[Collected data entries]
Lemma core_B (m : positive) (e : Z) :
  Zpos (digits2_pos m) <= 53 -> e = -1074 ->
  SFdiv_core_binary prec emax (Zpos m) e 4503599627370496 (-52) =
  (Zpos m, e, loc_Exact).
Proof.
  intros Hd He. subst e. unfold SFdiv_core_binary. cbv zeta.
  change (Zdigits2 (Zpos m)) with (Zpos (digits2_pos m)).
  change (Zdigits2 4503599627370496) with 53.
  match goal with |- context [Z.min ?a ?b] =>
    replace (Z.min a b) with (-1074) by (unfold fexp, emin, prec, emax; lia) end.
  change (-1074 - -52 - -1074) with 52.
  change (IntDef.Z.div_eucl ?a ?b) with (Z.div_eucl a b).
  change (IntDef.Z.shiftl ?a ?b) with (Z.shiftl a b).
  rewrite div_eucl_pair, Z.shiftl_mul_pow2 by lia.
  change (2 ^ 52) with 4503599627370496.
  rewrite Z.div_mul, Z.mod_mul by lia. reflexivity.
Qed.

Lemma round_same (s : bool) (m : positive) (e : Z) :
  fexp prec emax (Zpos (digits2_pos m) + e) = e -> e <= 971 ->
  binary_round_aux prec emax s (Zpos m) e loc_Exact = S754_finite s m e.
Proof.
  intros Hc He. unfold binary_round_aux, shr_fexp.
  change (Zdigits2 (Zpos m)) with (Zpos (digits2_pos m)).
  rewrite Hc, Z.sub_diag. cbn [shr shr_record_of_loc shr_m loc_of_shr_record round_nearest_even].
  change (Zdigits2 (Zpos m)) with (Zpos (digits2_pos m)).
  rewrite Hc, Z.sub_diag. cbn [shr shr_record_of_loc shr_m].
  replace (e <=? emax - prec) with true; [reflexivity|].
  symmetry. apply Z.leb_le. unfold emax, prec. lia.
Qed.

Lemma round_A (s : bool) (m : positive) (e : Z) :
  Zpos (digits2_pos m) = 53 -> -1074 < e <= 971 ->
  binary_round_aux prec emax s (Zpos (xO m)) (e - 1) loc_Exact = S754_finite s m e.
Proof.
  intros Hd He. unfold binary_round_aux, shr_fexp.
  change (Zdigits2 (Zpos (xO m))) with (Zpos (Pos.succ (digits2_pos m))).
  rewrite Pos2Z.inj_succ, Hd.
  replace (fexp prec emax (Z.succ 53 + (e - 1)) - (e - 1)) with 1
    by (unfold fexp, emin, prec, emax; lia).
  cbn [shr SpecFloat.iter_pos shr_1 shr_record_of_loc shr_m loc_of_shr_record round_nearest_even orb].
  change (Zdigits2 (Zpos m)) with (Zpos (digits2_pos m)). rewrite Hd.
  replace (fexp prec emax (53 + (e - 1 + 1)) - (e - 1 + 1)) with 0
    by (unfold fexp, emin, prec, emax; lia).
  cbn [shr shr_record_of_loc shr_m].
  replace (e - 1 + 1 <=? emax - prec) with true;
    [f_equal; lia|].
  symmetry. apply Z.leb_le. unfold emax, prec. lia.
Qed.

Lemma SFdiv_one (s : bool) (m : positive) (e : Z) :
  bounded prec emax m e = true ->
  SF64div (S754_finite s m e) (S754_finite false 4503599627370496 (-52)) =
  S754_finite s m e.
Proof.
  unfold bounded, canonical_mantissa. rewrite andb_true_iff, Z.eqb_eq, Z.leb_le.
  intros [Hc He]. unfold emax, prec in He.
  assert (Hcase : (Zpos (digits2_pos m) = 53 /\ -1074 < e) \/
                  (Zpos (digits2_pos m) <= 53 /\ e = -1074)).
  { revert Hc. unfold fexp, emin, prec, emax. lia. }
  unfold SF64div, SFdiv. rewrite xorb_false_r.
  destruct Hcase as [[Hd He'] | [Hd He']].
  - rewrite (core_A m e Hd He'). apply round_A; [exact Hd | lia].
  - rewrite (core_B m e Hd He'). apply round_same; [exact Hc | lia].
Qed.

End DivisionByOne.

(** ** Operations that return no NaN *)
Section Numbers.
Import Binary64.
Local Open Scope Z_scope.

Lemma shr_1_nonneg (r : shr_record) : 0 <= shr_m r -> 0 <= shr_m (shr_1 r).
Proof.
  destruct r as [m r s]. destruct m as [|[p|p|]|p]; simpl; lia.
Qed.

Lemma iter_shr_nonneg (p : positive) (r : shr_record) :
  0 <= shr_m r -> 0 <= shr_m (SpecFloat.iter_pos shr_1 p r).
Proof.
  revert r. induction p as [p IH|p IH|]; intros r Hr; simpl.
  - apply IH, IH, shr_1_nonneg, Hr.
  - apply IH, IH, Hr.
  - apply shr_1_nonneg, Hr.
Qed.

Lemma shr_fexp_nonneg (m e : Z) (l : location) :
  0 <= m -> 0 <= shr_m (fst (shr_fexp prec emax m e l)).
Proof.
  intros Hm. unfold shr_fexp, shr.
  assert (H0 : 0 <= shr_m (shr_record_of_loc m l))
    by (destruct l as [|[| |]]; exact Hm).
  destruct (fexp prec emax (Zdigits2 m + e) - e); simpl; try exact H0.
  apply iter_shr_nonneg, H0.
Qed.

## TASK INSTRUCTIONS
Which of the lines above contain "reflexivity"? Return them all.

## ANSWER
  rewrite Z.div_mul, Z.mod_mul by lia. reflexivity.
  replace (e <=? emax - prec) with true; [reflexivity|].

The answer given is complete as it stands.